• **Given records**
Lemma fill_spec room pieces b rest : fill room pieces = Ok (b, rest) ->
  text_of pieces = (b ++ text_of rest)%string /\ str_len b <= Z.max 0 room
  /\ (room <= str_len b \/ text_of rest = "") /\ (str_len b + Z.of_nat (bytes_left rest) = Z.of_nat (bytes_left pieces)).
Proof.
  assert (str_len "" = 0) as H0 by done.
  revert room b rest. induction pieces as [|[p|e] pieces IH]; intros room b rest; simpl.
  - intros [= <- <-]. split_and!; [done|lia|by right|lia].
  - destruct (Z.leb_spec room 0); [intros [= <- <-]; split_and!; [done|lia|left; lia|lia]|].
    destruct (String.eqb_spec p "") as [->|Np]; [intros [= <- <-]; split_and!; [done|lia|by right|lia]|].
    fold (str_len p). destruct (Z.leb_spec (str_len p) room).
    + destruct (fill (room - str_len p) pieces) as [[f r]|] eqn:E; [|done]. intros [= <- <-].
      apply IH in E as (Et & Hl & Hs & Hb). rewrite str_len_app. split_and!.
      * by rewrite Et, append_assoc'.
      * pose proof (str_len_nonneg p). lia.
      * destruct Hs; [left; lia|by right].
      * rewrite bytes_left_Ok. lia.
    + intros [= <- <-]. destruct (substring_split (Z.to_nat room) p) as [E El]; [unfold str_len in *; lia|].
      fold (str_len p). assert (str_len p - room = Z.of_nat (String.length p - Z.to_nat room)) as Hn by (unfold str_len in *; lia).
      rewrite Hn, !Nat2Z.id. revert E El. generalize (String.substring 0 (Z.to_nat room) p) as a.
      generalize (String.substring (Z.to_nat room) (String.length p - Z.to_nat room) p) as q. intros q a E El.
      assert (str_len a = room) as Ha by (unfold str_len; lia).
      assert (str_len p = str_len a + str_len q) as Hpq by (by rewrite <- str_len_app, E).
      split_and!.
      * cbn [text_of]. destruct (String.eqb_spec q "") as [Eq|_]; [exfalso; rewrite Eq in Hpq; cbn in Hpq; lia|].
        by rewrite <- append_assoc', E.
      * lia.
      * left. lia.
      * rewrite !bytes_left_Ok. lia.
  - destruct (Z.leb_spec room 0); [|done]. intros [= <- <-]. split_and!; [done|lia|left; lia|lia].
Qed.

(** How a text is cut: parts of exactly [PART_SIZE], the last one possibly shorter. *)
Inductive parts_of : string -> list string -> Prop :=
| parts_none : parts_of "" []
| parts_last b : b <> "" -> str_len b <= PART_SIZE -> parts_of b [b]
| parts_more b t l : str_len b = PART_SIZE -> parts_of t l -> parts_of (b ++ t) (b :: l).

Lemma parts_concat t l : parts_of t l -> concat_str l = t.
Proof.
  induction 1 as [|b _ _|b t l _ _ IH]; [done|apply append_nil_r|].
  change (concat_str (b :: l)) with (b ++ concat_str l)%string. by rewrite IH.
Qed.

Lemma parts_count t l : parts_of t l ->
  Z.of_nat (length l) = (str_len t + PART_SIZE - 1) / PART_SIZE.
Proof.
  induction 1 as [|b Hb Hl|b t l Hl _ IH].
  - done.
  - simpl. pose proof (str_len_nonneg b). assert (str_len b <> 0) by (by intros ?%str_len_zero).
    unfold PART_SIZE in *. divlia.
  - rewrite str_len_app, Hl. simpl length. rewrite Nat2Z.inj_succ, IH. unfold PART_SIZE in *. divlia.
Qed.

Lemma parts_nothing l : parts_of "" l -> l = [].
Proof.
  inversion 1 as [|b Hb|b t l' Hb Hl E]; [done|done|]. apply (f_equal str_len) in E.
  rewrite str_len_app, Hb in E. pose proof (str_len_nonneg t). unfold PART_SIZE in E. change (str_len "") with 0 in E. lia.
Qed.

(** One fill and the parts of what it leaves are the parts of the whole. *)
Lemma parts_fill pieces b rest l :
  fill PART_SIZE pieces = Ok (b, rest) -> b <> "" -> parts_of (text_of rest) l ->
  parts_of (text_of pieces) (b :: l) /\ (bytes_left rest < bytes_left pieces)%nat.
Proof.
  intros (E & Hl & Hs & Hb)%fill_spec Hne Hp. assert (0 < str_len b) as Hpos.
  { pose proof (str_len_nonneg b). assert (str_len b <> 0) by (by intros ?%str_len_zero). lia. }
  split; [|lia]. rewrite E. unfold PART_SIZE in Hl. destruct Hs as [Hs|Hs].
  - apply parts_more; [|done]. unfold PART_SIZE in *. lia.
  - rewrite Hs in *. apply parts_nothing in Hp as ->. rewrite append_nil_r. apply parts_last; [done|]. unfold PART_SIZE. lia.
Qed.

Section Uploads.
Context `{Crypto} `{Calendar} {W : Type}.
Variable http : HttpRequest -> W -> result HttpResponse string * W.
Variable now : W -> Z.
Variable c : S3Config.

Abbreviation send := (send http now).

Lemma signed_body r t : http_body (signed_request c r t) = rq_body r.
Proof. unfold signed_request. by destruct (address c (rq_key r)). Qed.

Lemma signed_method r t : http_method (signed_request c r t) = rq_method r.
Proof. unfold signed_request. by destruct (address c (rq_key r)). Qed.

(** A request that was sent is kept, whatever became of it. *)
Lemma send_requests r s x s' : send c r s = (x, s') ->
  requests s' = requests s ++ [signed_request c r (now (world s))].
Proof.
  unfold S3Client.send. destruct (http _ _) as [answer w].
  intros E. repeat case_match; by simplify_eq.
Qed.

Lemma send_sent r s x s' : send c r s = (x, s') ->
  exists q, requests s' = requests s ++ [q] /\ http_method q = rq_method r /\ http_body q = rq_body r.
Proof.
  intros E%send_requests. eexists. split_and!; [exact E|apply signed_method|apply signed_body].
Qed.

Lemma send_success r s rs w :
  http (signed_request c r (now (world s))) (world s) = (Ok rs, w) -> is_success (rs_status rs) = true ->
  send c r s = (Ok rs, mk_net w (requests s ++ [signed_request c r (now (world s))]) (reported s)).
Proof. intros E Hs. unfold S3Client.send. by rewrite E, Hs. Qed.

Lemma send_error r s e s' : send c r s = (Err e, s') -> forall why, e <> S3Invalid why.
Proof.
  unfold S3Client.send. destruct (http _ _) as [answer w].
  intros E. repeat case_match; by simplify_eq.
Qed.

Lemma sbind_Ok {A B} (m : S3 (W := W) A) (k : A -> S3 B) s b s' :
  sbind m k s = (Ok b, s') -> exists a s1, m s = (Ok a, s1) /\ k a s1 = (Ok b, s').
Proof. unfold sbind. destruct (m s) as [[a|e] s1]; [|done]. eauto. Qed.

End Uploads.

(** ** A small store *)

#[local] Instance toy_crypto : Crypto := { sha256_digest := fun s => s; hmac := fun k s => s }.

Definition toy_config : S3Config :=
  mk_s3_config "https://s3.example.com/" "eu-west-1" "backups" "" true "AK" "secret".

(** Answers an upload in parts; joining the parts gives [joined]. *)
Definition part_store (joined : HttpResponse) (q : HttpRequest) (w : unit) : result HttpResponse string * unit :=
  (Ok (if String.eqb (http_method q) "POST" then
         if String.eqb (http_body q) "" then mk_response 200 [] "<UploadId>u1</UploadId>" else joined
       else if String.eqb (http_method q) "PUT" then mk_response 200 [new_header "etag" "e1"] ""
       else mk_response 200 [new_header "content-length" (show MULTIPART_THRESHOLD)] ""), w).

Definition uploading (joined : HttpResponse) : result Z S3Error * Net :=
  upload_file (part_store joined) (fun _ => 0) (fun _ => false) (fun _ => Ok MULTIPART_THRESHOLD)
    (fun _ => Ok "") (fun _ => Ok [Ok "ab"; Ok "c"]) toy_config "/b/a.sql.gz" "a.sql.gz" (mk_net tt [] []).

(** An upload whose parts were all stored and that the store then would not join
    fails with nothing said to the store about the parts it keeps. *)
Theorem failed_completion_is_not_aborted :
  let '(r, s') := uploading (mk_response 500 [] "<Error><Code>InternalError</Code><Message>m</Message></Error>") in
  r = Err (Api "completing a multipart upload" "InternalError" "m")
  /\ map http_method (requests s') = ["POST"; "PUT"; "POST"].
Proof. vm_compute. done. Qed.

• **Exercise objective**
Whenever a line of the data holds the string "induction", pick that line out.

• **Task solution**
  revert room b rest. induction pieces as [|[p|e] pieces IH]; intros room b rest; simpl.
  induction 1 as [|b _ _|b t l _ _ IH]; [done|apply append_nil_r|].
  induction 1 as [|b Hb Hl|b t l Hl _ IH].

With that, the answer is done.